Look through the records below for the line holding "value <- scoreMove game depth mv ;;". Write it out exactly, with each following line through the line holding "(** *** makeComputerMove (lines 14-37) *)".

**DATA FOR ANALYSIS:**
= Beginning of Section =

(** * ChessGame: the computer opponent, the evaluator and the game controller

    A shallow embedding of [src/components/ChessGame.tsx].  The React
    component keeps four pieces of state ([game], [difficulty], [showHint],
    [hintMove]); its handlers are closures over the values of the render
    in which they were created, and they act on the state only through the
    setters and through [setTimeout].  The rules engine ([chess.js]) is an
    external library: it is an interface here ([ChessEngine]), and the
    theorems hold for every implementation of it.

    Numbers.  The evaluator and the selection are embedded twice.  In
    the component [evaluatePosition] adds integers, and the draws of
    [Math.random] and the noisy scores are exact rationals; what is
    stated of it (which moves can be returned, what is stored and
    scheduled, bounds on integer evaluations) does not depend on the
    rounding of a product or of a sum.  In [Binary64] the same loops run
    on the binary64 numbers of JavaScript, rounding included; what is
    stated of the scores themselves is stated there.  On a board of at
    most 64 pieces the two evaluations agree
    ([Binary64Facts.evaluatePosition_toNumber]). *)

From Stdlib Require Import List String Ascii ZArith QArith Qround Bool Lia Lqa.
From Stdlib Require Import Permutation.
From Stdlib Require PrimFloat SpecFloat FloatOps FloatAxioms.
From Corelib Require Uint63Axioms.
Import ListNotations.

Local Open Scope Z_scope.

(** ** JavaScript effects: exceptions and [Math.random] *)

Module Js.

(** What a call yields: a value, or an exception that propagates. *)
Inductive Outcome (A : Type) : Type :=
| Returned (a : A)
| Thrown.
Arguments Returned {A} a.
Arguments Thrown {A}.

(** [Math.random()] returns a number at least 0 and below 1.  A draw
    carries that range; the numbers are exact rationals. *)
Definition in_unit_interval (x : Q) : bool :=
  Qle_bool 0 x && negb (Qle_bool 1 x).

Record Draw : Type := mkDraw {
  draw_value : Q;
  draw_range : in_unit_interval draw_value = true
}.

(** The random source: the sequence of draws and how many of them have
    been consumed. *)
Record Entropy : Type := mkEntropy {
  source : nat -> Draw;
  cursor : nat
}.

Definition advance (n : nat) (e : Entropy) : Entropy :=
  mkEntropy (source e) (cursor e + n).

(** A computation reads and advances the random source and may throw. *)
Definition M (A : Type) : Type := Entropy -> Outcome A * Entropy.

Definition ret {A} (a : A) : M A := fun e => (Returned a, e).

Definition bind {A B} (c : M A) (f : A -> M B) : M B :=
  fun e =>
    match c e with
    | (Returned a, e') => f a e'
    | (Thrown, e') => (Thrown, e')
    end.

Definition throw {A} : M A := fun e => (Thrown, e).

(** [try { body } catch (error) { handler }] *)
Definition try_catch {A} (body handler : M A) : M A :=
  fun e =>
    match body e with
    | (Returned a, e') => (Returned a, e')
    | (Thrown, e') => handler e'
    end.

Definition Math_random : M Q :=
  fun e => (Returned (draw_value (source e (cursor e))), advance 1 e).

(** A JavaScript number as far as [findBestMove] needs it: [-Infinity]
    or a finite value. *)
Inductive Num : Type :=
| NegInfinity
| Fin (x : Q).

(** [value > bestValue] *)
Definition gt (value : Q) (bestValue : Num) : bool :=
  match bestValue with
  | NegInfinity => true
  | Fin x => negb (Qle_bool value x)
  end.

(** [Math.floor(x)] of a non-negative [x], as an array index. *)
Definition Math_floor (x : Q) : nat := Z.to_nat (Qfloor x).

End Js.

Import Js.

Declare Scope js_scope.
Delimit Scope js_scope with js.
Notation "x <- c ;; k" := (Js.bind c (fun x => k))
  (at level 61, c at next level, right associativity) : js_scope.

(** ** Pieces and the board *)

Inductive Color : Type := White | Black.

(** The piece letters of the engine: p, n, b, r, q, k. *)
Inductive PieceSymbol : Type := Pawn | Knight | Bishop | Rook | Queen | King.

Record Piece : Type := mkPiece {
  color : Color;
  type : PieceSymbol
}.

(** [game.board()]: eight rows from rank 8 down to rank 1, each of eight
    squares from file a to file h, a square holding a piece or [null]. *)
Definition Board : Type := list (list (option Piece)).

(** ** The rules engine *)

(** The argument of [.move()]: a move in standard algebraic notation,
    [undefined], or an object [{from, to, promotion}]. *)
Inductive MoveArg : Type :=
| San (move : string)
| Undefined
| FromTo (from to promotion : string).

(** What [.move()] does: it plays the move on the instance, or returns
    [null] and leaves the instance as it was, or throws. *)
Inductive MoveResult (C : Type) : Type :=
| Moved (c : C)
| Null
| Raised.
Arguments Moved {C} c.
Arguments Null {C}.
Arguments Raised {C}.

Class ChessEngine : Type := {
  (** the state of one [Chess] instance *)
  Chess : Type;
  (** [new Chess()] *)
  newChess : Chess;
  (** [new Chess(fen)]; [None] when the constructor throws *)
  loadFen : string -> option Chess;
  (** [game.fen()] *)
  fen : Chess -> string;
  (** [game.moves()], in the engine's order *)
  moves : Chess -> list string;
  (** [game.move(...)] *)
  move : Chess -> MoveArg -> MoveResult Chess;
  (** [game.isGameOver()] *)
  isGameOver : Chess -> bool;
  (** [game.board()] *)
  board : Chess -> Board
}.

(** ** The component *)

Inductive Difficulty : Type := easy | amateur | pro.

Section Component.

Context {engine : ChessEngine}.

Local Open Scope js_scope.

(** [new Chess(fen)] as a computation. *)
Definition new_Chess (f : string) : Js.M Chess :=
  match loadFen f with
  | Some c => Js.ret c
  | None => Js.throw
  end.

(** [gameCopy.move(arg)]: the instance after the call, and whether the
    call returned a move object rather than [null]. *)
Definition call_move (gameCopy : Chess) (arg : MoveArg) : Js.M (Chess * bool) :=
  match move gameCopy arg with
  | Moved c => Js.ret (c, true)
  | Null => Js.ret (gameCopy, false)
  | Raised => Js.throw
  end.

(** *** evaluatePosition (lines 77-98) *)

Definition pieceValues (t : PieceSymbol) : Z :=
  match t with
  | Pawn => 1
  | Knight => 3
  | Bishop => 3
  | Rook => 5
  | Queen => 9
  | King => 0
  end.

Definition multiplier (c : Color) : Z :=
  match c with
  | White => 1
  | Black => -1
  end.

(** The two nested [forEach] loops, over the rows and over the squares
    of a row, adding into [value]. *)
Definition evaluateRow (value : Z) (row : list (option Piece)) : Z :=
  fold_left
    (fun value piece =>
       match piece with
       | Some pc => value + pieceValues (type pc) * multiplier (color pc)
       | None => value
       end)
    row value.

Definition evaluateBoard (b : Board) : Z := fold_left evaluateRow b 0.

Definition evaluatePosition (game : Chess) : Z := evaluateBoard (board game).

(** *** findBestMove (lines 59-75) *)

(** [depth === 2 ? 2 : 0.5] *)
Definition noiseScale (depth : Z) : Q := if depth =? 2 then 2 else 1 # 2.

(** The body of the loop up to [value]: a copy of the game, the move
    played on it, its evaluation plus the scaled draw. *)
Definition scoreMove (game : Chess) (depth : Z) (mv : string) : Js.M Q :=
  gameCopy <- new_Chess (fen game) ;;
  played <- call_move gameCopy (San mv) ;;
  r <- Js.Math_random ;;
  Js.ret (inject_Z (evaluatePosition (fst played)) + r * noiseScale depth)%Q.

(** [moves.forEach(...)], carrying [bestMove] and [bestValue]. *)
Fixpoint forEachMove (game : Chess) (depth : Z) (ms : list string)
    (best : option string * Js.Num) : Js.M (option string * Js.Num) :=
  match ms with
  | [] => Js.ret best
  | mv :: rest =>
      value <- scoreMove game depth mv ;;
      forEachMove game depth rest
        (if Js.gt value (snd best) then (Some mv, Js.Fin value) else best)
  end.

(** The result is [None] when it is [undefined] ([moves[0]] of an empty
    array). *)
Definition findBestMove (game : Chess) (depth : Z) : Js.M (option string) :=
  let ms := moves game in
  best <- forEachMove game depth ms (nth_error ms 0, Js.NegInfinity) ;;
  Js.ret (fst best).

(** *** The state, the setters and the timers *)

Record State : Type := mkState {
  game : Chess;
  difficulty : Difficulty;
  showHint : bool;
  hintMove : option string
}.

(** A function handed to [setTimeout].  [makeComputerMove] is made by
    [useCallback] in each render from that render's [game] and
    [difficulty] (lines 14 and 37); [onDrop] hands over the one of its
    own render (line 52), so the pending call holds the [game] and the
    [difficulty] that [onDrop] itself read. *)
Inductive Callback : Type :=
| MakeComputerMove (game : Chess) (difficulty : Difficulty)
| HideHint.

Inductive Effect : Type :=
| setGame (g : Chess)
| setDifficulty (d : Difficulty)
| setShowHint (b : bool)
| setHintMove (s : option string)
| setTimeout (cb : Callback).

(** *** makeComputerMove (lines 14-37) *)

(** The [switch] on the difficulty (lines 18-32). *)
Definition chooseMove (game : Chess) (difficulty : Difficulty)
    (possibleMoves : list string) : Js.M (option string) :=
  match difficulty with
  | easy =>
      r <- Js.Math_random ;;
      Js.ret (nth_error possibleMoves
                (Js.Math_floor (r * inject_Z (Z.of_nat (List.length possibleMoves)))))
  | amateur => findBestMove game 2
  | pro => findBestMove game 4
  end.

Definition moveArg (mv : option string) : MoveArg :=
  match mv with
  | Some s => San s
  | None => Undefined
  end.

Definition makeComputerMove (game : Chess) (difficulty : Difficulty)
    : Js.M (list Effect) :=
  let possibleMoves := moves game in
  if isGameOver game || (List.length possibleMoves =? 0)%nat then Js.ret []
  else
    mv <- chooseMove game difficulty possibleMoves ;;
    gameCopy <- new_Chess (fen game) ;;
    played <- call_move gameCopy (moveArg mv) ;;
    Js.ret [setGame (fst played)].

(** *** onDrop (lines 39-57) *)

Definition onDrop (s : State) (sourceSquare targetSquare : string)
    : Js.M (bool * list Effect) :=
  Js.try_catch
    (gameCopy <- new_Chess (fen (game s)) ;;
     played <- call_move gameCopy (FromTo sourceSquare targetSquare "q") ;;
     if snd played
     then Js.ret (true,
                  [setGame (fst played);
                   setTimeout (MakeComputerMove (game s) (difficulty s))])
     else Js.ret (false, []))
    (Js.ret (false, [])).

(** *** getHint (lines 100-105) and resetGame (lines 107-111) *)

Definition getHint (s : State) : Js.M (list Effect) :=
  hint <- findBestMove (game s) 3 ;;
  Js.ret [setHintMove hint; setShowHint true; setTimeout HideHint].

Definition resetGame : list Effect :=
  [setGame newChess; setShowHint false; setHintMove (Some ""%string)].

(** The [onClick] of a difficulty button (lines 124-127). *)
Definition clickDifficulty (d : Difficulty) : list Effect :=
  setDifficulty d :: resetGame.

(** *** The running component *)

Record World : Type := mkWorld {
  ui : State;
  timers : list Callback;
  entropy : Js.Entropy
}.

Definition applyEffect (w : World) (eff : Effect) : World :=
  let s := ui w in
  match eff with
  | setGame g =>
      mkWorld (mkState g (difficulty s) (showHint s) (hintMove s)) (timers w) (entropy w)
  | setDifficulty d =>
      mkWorld (mkState (game s) d (showHint s) (hintMove s)) (timers w) (entropy w)
  | setShowHint b =>
      mkWorld (mkState (game s) (difficulty s) b (hintMove s)) (timers w) (entropy w)
  | setHintMove h =>
      mkWorld (mkState (game s) (difficulty s) (showHint s) h) (timers w) (entropy w)
  | setTimeout cb =>
      mkWorld s (timers w ++ [cb]) (entropy w)
  end.

Definition applyEffects (w : World) (effs : list Effect) : World :=
  fold_left applyEffect effs w.

(** A handler runs against the random source of the world; when it
    throws, nothing was set. *)
Definition runHandler (w : World) (h : Js.M (list Effect)) : World :=
  match h (entropy w) with
  | (Js.Returned effs, e') => applyEffects (mkWorld (ui w) (timers w) e') effs
  | (Js.Thrown, e') => mkWorld (ui w) (timers w) e'
  end.

Definition runCallback (cb : Callback) : Js.M (list Effect) :=
  match cb with
  | MakeComputerMove g d => makeComputerMove g d
  | HideHint => Js.ret [setShowHint false]
  end.

Definition removeTimer (i : nat) (w : World) : World :=
  mkWorld (ui w) (firstn i (timers w) ++ skipn (S i) (timers w)) (entropy w).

= End of Section =

**EXERCISE OUTPUT:**
      value <- scoreMove game depth mv ;;
      forEachMove game depth rest
        (if Js.gt value (snd best) then (Some mv, Js.Fin value) else best)
  end.

(** The result is [None] when it is [undefined] ([moves[0]] of an empty
    array). *)
Definition findBestMove (game : Chess) (depth : Z) : Js.M (option string) :=
  let ms := moves game in
  best <- forEachMove game depth ms (nth_error ms 0, Js.NegInfinity) ;;
  Js.ret (fst best).

(** *** The state, the setters and the timers *)

Record State : Type := mkState {
  game : Chess;
  difficulty : Difficulty;
  showHint : bool;
  hintMove : option string
}.

(** A function handed to [setTimeout].  [makeComputerMove] is made by
    [useCallback] in each render from that render's [game] and
    [difficulty] (lines 14 and 37); [onDrop] hands over the one of its
    own render (line 52), so the pending call holds the [game] and the
    [difficulty] that [onDrop] itself read. *)
Inductive Callback : Type :=
| MakeComputerMove (game : Chess) (difficulty : Difficulty)
| HideHint.

Inductive Effect : Type :=
| setGame (g : Chess)
| setDifficulty (d : Difficulty)
| setShowHint (b : bool)
| setHintMove (s : option string)
| setTimeout (cb : Callback).

(** *** makeComputerMove (lines 14-37) *)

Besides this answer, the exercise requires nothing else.